:: Data shown ::
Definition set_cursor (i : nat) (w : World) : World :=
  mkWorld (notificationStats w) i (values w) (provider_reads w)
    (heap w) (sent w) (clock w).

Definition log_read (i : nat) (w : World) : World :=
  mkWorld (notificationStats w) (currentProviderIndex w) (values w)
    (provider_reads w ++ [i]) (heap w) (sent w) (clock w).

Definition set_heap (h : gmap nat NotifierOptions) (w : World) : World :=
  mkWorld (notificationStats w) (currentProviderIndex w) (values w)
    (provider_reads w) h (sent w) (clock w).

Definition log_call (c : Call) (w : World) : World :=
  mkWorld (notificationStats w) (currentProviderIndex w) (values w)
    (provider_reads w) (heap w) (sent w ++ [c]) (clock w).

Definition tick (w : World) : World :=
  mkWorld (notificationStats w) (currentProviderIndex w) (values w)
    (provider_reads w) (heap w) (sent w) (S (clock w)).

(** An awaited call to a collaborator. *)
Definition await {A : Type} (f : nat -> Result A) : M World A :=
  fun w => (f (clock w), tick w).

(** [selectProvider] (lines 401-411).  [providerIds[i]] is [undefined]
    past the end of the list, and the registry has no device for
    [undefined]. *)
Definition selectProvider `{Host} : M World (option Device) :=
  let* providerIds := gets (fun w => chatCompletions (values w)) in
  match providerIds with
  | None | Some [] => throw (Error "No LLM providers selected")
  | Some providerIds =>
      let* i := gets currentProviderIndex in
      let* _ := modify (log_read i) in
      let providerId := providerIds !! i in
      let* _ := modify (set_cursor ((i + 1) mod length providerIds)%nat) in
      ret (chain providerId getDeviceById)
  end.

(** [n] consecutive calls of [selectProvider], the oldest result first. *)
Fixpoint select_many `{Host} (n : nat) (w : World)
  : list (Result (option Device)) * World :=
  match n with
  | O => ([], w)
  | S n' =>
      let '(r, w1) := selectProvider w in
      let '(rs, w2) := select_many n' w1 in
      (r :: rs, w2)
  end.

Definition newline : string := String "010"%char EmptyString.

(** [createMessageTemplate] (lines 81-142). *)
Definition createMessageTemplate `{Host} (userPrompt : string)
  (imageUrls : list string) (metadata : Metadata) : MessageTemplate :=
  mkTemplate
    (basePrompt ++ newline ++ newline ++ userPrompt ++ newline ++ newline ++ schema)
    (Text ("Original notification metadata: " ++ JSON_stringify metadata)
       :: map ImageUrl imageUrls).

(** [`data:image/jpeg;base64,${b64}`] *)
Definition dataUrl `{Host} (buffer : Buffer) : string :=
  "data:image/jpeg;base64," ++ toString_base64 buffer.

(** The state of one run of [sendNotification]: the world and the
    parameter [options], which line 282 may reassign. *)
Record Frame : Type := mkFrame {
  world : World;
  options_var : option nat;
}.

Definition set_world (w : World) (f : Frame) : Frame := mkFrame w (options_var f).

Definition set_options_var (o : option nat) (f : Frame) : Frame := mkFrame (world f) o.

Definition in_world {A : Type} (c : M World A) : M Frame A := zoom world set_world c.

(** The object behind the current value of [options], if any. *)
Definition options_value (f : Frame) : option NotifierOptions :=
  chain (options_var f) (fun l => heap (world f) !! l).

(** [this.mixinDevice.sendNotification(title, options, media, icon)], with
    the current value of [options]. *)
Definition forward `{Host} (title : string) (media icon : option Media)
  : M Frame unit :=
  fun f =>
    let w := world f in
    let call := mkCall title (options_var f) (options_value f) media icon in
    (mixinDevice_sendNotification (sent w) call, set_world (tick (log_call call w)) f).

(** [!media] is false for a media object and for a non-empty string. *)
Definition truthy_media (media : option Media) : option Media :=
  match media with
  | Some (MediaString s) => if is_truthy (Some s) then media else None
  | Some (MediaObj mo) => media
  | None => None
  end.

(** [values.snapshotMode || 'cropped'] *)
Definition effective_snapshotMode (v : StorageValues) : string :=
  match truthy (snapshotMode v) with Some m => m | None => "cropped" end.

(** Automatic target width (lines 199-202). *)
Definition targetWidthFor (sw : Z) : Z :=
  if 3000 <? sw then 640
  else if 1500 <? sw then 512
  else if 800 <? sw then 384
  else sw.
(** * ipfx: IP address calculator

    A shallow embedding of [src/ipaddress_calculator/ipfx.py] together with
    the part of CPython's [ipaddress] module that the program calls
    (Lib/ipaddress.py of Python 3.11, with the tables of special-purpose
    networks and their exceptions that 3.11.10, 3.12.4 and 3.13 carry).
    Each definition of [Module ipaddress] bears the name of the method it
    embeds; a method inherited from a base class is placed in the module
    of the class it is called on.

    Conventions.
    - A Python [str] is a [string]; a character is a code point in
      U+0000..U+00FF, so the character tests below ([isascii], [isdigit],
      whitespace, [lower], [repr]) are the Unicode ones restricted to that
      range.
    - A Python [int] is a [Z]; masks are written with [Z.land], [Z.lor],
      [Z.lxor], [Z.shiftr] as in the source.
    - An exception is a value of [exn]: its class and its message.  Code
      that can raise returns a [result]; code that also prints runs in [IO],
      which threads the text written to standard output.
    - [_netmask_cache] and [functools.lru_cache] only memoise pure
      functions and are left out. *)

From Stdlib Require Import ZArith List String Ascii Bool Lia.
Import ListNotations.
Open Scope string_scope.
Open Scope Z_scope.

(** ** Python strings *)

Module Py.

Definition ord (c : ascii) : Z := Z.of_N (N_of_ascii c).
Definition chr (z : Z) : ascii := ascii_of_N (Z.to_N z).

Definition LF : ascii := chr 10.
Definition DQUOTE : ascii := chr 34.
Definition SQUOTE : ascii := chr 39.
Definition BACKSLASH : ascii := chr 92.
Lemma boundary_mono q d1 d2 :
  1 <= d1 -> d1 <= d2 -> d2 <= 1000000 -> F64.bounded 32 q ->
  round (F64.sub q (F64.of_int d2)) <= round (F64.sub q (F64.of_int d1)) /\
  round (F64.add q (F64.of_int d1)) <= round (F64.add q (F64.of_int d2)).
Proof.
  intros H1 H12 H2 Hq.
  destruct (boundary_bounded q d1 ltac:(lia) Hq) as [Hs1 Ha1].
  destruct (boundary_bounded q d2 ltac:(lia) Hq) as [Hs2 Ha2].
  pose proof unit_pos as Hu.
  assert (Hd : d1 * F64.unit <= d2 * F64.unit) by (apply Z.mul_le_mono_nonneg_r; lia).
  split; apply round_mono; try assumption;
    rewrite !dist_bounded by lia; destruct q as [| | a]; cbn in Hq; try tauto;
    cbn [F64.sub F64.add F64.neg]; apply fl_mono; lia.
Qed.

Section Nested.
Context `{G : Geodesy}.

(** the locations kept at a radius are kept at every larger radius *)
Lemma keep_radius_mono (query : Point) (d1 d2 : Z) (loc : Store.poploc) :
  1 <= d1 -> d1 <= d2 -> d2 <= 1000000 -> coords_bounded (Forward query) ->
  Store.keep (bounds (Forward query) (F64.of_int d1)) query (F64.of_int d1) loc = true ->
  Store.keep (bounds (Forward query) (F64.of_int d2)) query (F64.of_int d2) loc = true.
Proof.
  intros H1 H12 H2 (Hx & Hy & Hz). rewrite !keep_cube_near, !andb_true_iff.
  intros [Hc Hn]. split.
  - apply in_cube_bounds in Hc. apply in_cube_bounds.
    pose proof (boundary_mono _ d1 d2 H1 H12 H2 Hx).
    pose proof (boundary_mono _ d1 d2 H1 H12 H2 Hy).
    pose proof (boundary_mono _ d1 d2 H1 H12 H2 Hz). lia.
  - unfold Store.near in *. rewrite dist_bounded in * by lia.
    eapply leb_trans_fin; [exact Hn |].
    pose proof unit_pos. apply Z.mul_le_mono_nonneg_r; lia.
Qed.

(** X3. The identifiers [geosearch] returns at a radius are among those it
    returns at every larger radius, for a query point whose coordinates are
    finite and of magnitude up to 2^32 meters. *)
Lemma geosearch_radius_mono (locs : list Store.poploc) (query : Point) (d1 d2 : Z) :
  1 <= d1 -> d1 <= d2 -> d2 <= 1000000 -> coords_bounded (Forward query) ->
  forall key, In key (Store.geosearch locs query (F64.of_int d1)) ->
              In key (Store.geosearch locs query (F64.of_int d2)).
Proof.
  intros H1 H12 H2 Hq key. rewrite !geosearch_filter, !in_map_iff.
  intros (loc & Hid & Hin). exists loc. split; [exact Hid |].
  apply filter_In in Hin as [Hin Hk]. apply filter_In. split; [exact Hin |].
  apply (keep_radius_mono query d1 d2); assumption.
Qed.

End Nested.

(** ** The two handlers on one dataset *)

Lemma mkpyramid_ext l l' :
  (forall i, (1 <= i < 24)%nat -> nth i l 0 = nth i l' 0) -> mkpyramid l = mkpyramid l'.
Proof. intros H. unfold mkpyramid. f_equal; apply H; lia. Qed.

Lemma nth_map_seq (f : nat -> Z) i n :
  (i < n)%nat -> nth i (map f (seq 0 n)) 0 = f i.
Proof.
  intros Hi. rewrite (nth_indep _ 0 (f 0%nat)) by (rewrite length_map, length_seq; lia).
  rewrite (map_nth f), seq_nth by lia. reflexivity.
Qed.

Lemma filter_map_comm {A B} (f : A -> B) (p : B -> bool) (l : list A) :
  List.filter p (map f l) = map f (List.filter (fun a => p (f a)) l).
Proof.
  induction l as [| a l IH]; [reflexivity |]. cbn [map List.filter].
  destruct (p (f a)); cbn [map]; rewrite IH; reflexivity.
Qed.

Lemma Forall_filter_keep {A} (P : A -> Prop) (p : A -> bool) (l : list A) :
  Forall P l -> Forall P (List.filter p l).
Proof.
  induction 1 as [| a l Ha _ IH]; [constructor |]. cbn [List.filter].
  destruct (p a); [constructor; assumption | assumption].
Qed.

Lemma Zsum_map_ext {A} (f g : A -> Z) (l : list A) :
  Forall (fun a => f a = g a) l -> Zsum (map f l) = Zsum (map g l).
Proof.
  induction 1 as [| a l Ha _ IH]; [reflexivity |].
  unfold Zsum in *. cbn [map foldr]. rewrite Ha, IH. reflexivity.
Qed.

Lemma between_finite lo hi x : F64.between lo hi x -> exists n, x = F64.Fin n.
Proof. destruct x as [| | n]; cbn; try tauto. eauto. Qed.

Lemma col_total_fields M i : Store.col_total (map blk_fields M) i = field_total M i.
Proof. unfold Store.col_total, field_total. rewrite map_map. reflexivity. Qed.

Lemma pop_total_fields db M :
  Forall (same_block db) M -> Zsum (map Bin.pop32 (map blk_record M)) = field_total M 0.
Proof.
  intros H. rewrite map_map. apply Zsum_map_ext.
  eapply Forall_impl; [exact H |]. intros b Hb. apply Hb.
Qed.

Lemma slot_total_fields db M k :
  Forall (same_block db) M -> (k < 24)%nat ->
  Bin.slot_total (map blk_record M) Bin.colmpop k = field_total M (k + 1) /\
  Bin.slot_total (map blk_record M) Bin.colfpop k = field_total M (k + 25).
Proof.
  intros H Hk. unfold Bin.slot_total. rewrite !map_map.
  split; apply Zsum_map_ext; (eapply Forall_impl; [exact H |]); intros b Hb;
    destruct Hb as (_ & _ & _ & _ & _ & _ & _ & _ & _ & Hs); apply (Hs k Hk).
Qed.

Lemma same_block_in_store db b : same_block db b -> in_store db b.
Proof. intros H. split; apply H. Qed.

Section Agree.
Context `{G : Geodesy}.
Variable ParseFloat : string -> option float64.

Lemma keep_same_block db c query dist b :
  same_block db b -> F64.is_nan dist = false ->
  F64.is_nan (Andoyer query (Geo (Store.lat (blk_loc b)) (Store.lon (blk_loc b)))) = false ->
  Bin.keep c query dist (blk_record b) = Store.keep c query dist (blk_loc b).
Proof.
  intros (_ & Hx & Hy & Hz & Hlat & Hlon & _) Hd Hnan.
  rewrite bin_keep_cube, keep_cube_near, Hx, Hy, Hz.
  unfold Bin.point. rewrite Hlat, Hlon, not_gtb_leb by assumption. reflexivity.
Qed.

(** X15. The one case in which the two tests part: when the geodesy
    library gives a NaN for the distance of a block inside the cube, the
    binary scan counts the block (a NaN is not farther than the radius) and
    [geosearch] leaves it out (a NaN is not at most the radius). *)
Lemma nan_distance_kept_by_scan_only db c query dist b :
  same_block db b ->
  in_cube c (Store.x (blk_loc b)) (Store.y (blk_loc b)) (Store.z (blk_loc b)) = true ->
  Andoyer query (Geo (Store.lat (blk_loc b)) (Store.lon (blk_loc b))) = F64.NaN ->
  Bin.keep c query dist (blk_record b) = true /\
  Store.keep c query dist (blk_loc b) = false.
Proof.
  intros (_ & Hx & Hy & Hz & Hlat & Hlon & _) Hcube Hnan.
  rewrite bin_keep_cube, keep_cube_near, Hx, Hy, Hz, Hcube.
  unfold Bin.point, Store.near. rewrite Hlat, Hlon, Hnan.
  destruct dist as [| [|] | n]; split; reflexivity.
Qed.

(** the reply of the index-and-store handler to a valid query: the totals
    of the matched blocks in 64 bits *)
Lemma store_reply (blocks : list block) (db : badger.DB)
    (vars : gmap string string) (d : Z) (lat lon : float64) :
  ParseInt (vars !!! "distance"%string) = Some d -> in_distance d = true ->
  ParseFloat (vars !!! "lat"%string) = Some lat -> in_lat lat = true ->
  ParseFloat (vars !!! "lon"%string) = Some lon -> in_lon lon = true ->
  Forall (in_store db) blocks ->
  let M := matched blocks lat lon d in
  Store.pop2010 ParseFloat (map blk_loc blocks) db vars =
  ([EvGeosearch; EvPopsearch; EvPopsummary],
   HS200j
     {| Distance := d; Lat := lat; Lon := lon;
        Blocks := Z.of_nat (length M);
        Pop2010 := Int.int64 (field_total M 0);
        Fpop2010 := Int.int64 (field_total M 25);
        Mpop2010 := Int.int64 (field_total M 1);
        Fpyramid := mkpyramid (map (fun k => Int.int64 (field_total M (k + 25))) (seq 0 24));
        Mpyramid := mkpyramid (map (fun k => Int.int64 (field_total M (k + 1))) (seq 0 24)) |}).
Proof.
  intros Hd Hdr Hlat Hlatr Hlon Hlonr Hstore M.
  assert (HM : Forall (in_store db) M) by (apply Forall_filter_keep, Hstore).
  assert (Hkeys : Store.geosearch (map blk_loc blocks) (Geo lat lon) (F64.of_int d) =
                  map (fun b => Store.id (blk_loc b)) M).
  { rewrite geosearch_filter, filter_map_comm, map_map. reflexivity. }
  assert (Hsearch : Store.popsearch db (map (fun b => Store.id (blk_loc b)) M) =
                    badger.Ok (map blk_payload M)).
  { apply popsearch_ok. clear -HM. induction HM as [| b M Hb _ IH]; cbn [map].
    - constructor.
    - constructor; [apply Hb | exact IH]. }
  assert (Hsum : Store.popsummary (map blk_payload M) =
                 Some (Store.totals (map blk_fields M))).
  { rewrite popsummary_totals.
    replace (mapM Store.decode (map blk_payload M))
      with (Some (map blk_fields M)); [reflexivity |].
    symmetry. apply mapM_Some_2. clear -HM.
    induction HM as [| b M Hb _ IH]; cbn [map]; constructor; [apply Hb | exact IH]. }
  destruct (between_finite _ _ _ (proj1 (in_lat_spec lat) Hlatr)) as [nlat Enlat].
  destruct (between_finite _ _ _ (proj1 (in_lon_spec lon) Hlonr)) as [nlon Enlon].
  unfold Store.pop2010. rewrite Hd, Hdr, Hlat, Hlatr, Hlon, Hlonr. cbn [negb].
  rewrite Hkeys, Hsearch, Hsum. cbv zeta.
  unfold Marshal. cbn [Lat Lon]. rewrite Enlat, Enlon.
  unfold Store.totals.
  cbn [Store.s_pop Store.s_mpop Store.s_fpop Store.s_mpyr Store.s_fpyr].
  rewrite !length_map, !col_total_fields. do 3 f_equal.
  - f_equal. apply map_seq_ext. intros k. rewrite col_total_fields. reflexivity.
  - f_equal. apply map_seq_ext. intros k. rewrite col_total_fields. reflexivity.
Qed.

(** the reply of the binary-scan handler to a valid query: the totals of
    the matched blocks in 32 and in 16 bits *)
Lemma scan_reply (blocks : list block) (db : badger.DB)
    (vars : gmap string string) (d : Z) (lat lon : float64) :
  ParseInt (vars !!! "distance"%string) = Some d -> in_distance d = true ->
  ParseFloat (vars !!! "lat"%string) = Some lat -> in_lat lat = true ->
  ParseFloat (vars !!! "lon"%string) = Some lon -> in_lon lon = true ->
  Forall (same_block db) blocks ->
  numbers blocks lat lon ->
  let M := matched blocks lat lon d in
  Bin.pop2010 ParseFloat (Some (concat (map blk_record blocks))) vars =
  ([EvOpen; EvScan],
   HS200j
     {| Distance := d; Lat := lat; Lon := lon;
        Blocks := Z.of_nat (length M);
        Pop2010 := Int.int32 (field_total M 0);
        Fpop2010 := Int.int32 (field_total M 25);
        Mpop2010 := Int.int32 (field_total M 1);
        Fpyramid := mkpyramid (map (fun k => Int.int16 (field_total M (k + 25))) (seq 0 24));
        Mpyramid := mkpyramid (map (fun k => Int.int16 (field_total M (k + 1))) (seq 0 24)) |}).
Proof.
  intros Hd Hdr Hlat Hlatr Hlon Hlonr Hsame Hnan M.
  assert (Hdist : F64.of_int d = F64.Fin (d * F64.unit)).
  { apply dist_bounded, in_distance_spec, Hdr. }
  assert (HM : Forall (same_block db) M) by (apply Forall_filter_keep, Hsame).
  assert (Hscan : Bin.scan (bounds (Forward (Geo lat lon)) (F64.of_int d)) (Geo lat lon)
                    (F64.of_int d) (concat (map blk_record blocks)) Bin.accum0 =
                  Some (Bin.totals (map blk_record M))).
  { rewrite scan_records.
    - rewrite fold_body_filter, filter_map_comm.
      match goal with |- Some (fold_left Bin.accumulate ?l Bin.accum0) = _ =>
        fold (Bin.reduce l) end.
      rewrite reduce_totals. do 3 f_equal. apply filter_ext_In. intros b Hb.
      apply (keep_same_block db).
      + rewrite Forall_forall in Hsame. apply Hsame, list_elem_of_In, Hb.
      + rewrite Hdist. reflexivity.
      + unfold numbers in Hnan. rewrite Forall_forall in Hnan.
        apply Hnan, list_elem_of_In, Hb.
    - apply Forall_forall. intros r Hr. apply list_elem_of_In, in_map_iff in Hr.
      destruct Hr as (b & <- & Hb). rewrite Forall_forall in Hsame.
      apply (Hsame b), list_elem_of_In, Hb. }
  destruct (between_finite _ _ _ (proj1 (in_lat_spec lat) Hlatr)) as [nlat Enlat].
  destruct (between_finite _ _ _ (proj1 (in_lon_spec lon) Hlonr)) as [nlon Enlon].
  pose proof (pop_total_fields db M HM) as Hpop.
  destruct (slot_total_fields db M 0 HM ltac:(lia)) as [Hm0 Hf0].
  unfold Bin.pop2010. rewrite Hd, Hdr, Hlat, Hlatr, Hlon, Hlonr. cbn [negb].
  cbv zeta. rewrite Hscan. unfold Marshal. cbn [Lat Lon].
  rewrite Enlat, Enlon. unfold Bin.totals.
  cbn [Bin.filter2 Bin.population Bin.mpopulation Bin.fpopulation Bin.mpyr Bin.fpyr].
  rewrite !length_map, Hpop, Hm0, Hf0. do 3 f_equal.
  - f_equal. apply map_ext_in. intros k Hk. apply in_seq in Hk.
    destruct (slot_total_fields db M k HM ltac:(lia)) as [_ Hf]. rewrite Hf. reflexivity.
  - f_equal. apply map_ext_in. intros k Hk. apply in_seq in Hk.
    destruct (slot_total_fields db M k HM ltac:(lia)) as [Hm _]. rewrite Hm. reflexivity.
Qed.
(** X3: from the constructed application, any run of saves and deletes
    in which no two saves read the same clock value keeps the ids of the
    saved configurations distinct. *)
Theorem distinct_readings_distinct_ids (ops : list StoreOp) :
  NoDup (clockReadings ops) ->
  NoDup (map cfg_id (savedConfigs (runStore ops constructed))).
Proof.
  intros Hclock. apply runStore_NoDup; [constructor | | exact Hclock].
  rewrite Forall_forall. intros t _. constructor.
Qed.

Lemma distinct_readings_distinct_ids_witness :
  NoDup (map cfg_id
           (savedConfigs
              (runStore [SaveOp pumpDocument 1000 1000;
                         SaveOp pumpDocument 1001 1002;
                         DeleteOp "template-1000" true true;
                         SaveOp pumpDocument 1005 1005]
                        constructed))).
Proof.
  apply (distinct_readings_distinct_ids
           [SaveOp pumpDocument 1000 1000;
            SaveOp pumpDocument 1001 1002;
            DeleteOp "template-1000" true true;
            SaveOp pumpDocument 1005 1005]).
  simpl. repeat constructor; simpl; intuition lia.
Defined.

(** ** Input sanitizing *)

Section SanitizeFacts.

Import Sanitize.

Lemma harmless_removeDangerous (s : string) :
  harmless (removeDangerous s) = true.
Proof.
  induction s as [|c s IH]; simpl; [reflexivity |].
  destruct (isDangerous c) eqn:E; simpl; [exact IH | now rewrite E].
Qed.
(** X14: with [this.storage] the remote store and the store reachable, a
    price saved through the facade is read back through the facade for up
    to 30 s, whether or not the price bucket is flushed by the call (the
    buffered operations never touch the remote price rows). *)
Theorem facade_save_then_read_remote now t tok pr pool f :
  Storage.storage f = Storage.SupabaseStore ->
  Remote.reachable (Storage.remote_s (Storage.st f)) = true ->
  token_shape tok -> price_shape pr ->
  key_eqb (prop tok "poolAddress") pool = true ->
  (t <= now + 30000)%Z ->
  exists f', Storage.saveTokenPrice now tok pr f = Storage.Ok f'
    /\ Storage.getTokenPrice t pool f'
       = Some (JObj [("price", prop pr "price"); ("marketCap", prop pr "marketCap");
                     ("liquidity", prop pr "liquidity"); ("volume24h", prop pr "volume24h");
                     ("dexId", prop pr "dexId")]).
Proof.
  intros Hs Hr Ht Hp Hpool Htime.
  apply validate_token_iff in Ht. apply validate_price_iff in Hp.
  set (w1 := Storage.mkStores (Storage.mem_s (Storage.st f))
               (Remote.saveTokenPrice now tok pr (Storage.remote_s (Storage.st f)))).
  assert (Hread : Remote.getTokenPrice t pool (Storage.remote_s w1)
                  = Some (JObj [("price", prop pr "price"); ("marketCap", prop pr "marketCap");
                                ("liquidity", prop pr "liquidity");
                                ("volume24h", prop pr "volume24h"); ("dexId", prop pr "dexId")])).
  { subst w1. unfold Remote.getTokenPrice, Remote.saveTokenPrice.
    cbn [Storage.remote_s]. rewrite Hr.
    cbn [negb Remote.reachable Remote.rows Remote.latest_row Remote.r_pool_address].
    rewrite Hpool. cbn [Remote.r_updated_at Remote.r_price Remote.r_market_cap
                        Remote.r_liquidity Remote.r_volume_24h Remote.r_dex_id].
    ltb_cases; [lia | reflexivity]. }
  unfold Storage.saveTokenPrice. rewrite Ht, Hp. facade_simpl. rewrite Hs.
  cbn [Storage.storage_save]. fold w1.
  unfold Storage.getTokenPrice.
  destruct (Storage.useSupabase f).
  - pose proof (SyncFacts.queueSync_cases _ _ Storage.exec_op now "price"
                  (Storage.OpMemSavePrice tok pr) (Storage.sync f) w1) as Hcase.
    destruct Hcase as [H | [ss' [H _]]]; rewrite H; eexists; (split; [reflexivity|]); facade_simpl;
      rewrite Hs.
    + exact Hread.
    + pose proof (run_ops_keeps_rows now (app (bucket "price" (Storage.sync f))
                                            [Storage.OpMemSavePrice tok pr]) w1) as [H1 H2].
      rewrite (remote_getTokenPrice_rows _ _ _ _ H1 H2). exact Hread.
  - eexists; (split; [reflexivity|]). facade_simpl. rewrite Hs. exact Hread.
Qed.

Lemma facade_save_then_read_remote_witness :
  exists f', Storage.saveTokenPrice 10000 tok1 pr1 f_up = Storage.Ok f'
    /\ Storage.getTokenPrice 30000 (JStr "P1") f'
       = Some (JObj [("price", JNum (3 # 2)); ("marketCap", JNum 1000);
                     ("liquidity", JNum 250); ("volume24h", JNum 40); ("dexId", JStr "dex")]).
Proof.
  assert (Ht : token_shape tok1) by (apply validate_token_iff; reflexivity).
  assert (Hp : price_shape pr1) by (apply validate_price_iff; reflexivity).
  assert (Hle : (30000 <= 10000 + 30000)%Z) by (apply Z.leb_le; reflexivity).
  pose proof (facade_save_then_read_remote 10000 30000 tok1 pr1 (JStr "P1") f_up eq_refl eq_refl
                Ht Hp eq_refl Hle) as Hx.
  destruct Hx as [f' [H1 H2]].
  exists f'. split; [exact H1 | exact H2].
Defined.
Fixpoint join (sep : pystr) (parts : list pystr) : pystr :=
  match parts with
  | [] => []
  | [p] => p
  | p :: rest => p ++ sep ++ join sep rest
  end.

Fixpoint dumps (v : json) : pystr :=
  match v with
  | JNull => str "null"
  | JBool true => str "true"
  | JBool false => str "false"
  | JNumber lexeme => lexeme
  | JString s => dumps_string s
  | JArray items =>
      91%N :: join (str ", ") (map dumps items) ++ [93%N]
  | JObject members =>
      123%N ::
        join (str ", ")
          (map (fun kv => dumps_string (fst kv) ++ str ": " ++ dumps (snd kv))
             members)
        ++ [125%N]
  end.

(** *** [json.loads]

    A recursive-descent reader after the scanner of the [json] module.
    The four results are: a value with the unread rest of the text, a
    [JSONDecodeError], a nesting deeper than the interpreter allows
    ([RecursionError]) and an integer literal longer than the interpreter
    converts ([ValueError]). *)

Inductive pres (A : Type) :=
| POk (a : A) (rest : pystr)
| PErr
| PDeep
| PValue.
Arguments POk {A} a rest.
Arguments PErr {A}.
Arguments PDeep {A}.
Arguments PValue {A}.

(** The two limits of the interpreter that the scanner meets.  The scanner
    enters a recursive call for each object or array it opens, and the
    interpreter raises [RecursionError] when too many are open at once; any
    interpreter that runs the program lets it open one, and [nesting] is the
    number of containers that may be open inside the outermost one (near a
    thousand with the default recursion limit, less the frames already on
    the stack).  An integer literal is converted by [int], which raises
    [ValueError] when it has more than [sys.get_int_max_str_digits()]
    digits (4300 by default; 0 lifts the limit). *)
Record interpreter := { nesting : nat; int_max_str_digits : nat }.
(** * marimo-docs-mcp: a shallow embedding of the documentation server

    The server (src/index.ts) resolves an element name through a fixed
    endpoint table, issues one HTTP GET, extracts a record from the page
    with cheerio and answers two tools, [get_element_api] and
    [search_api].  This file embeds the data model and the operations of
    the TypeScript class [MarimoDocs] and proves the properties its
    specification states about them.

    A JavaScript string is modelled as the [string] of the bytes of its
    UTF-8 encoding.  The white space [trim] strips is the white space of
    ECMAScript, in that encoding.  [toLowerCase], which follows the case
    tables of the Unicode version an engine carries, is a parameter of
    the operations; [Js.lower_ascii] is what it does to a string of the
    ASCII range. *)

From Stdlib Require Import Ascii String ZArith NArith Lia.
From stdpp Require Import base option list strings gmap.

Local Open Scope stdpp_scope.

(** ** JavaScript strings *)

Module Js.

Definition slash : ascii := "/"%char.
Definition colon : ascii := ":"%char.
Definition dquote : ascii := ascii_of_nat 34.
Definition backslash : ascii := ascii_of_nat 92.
:::
Check each line of the data above, and please copy the ones in which the string "cropped" occurs.

## Your solution
(** [values.snapshotMode || 'cropped'] *)
  match truthy (snapshotMode v) with Some m => m | None => "cropped" end.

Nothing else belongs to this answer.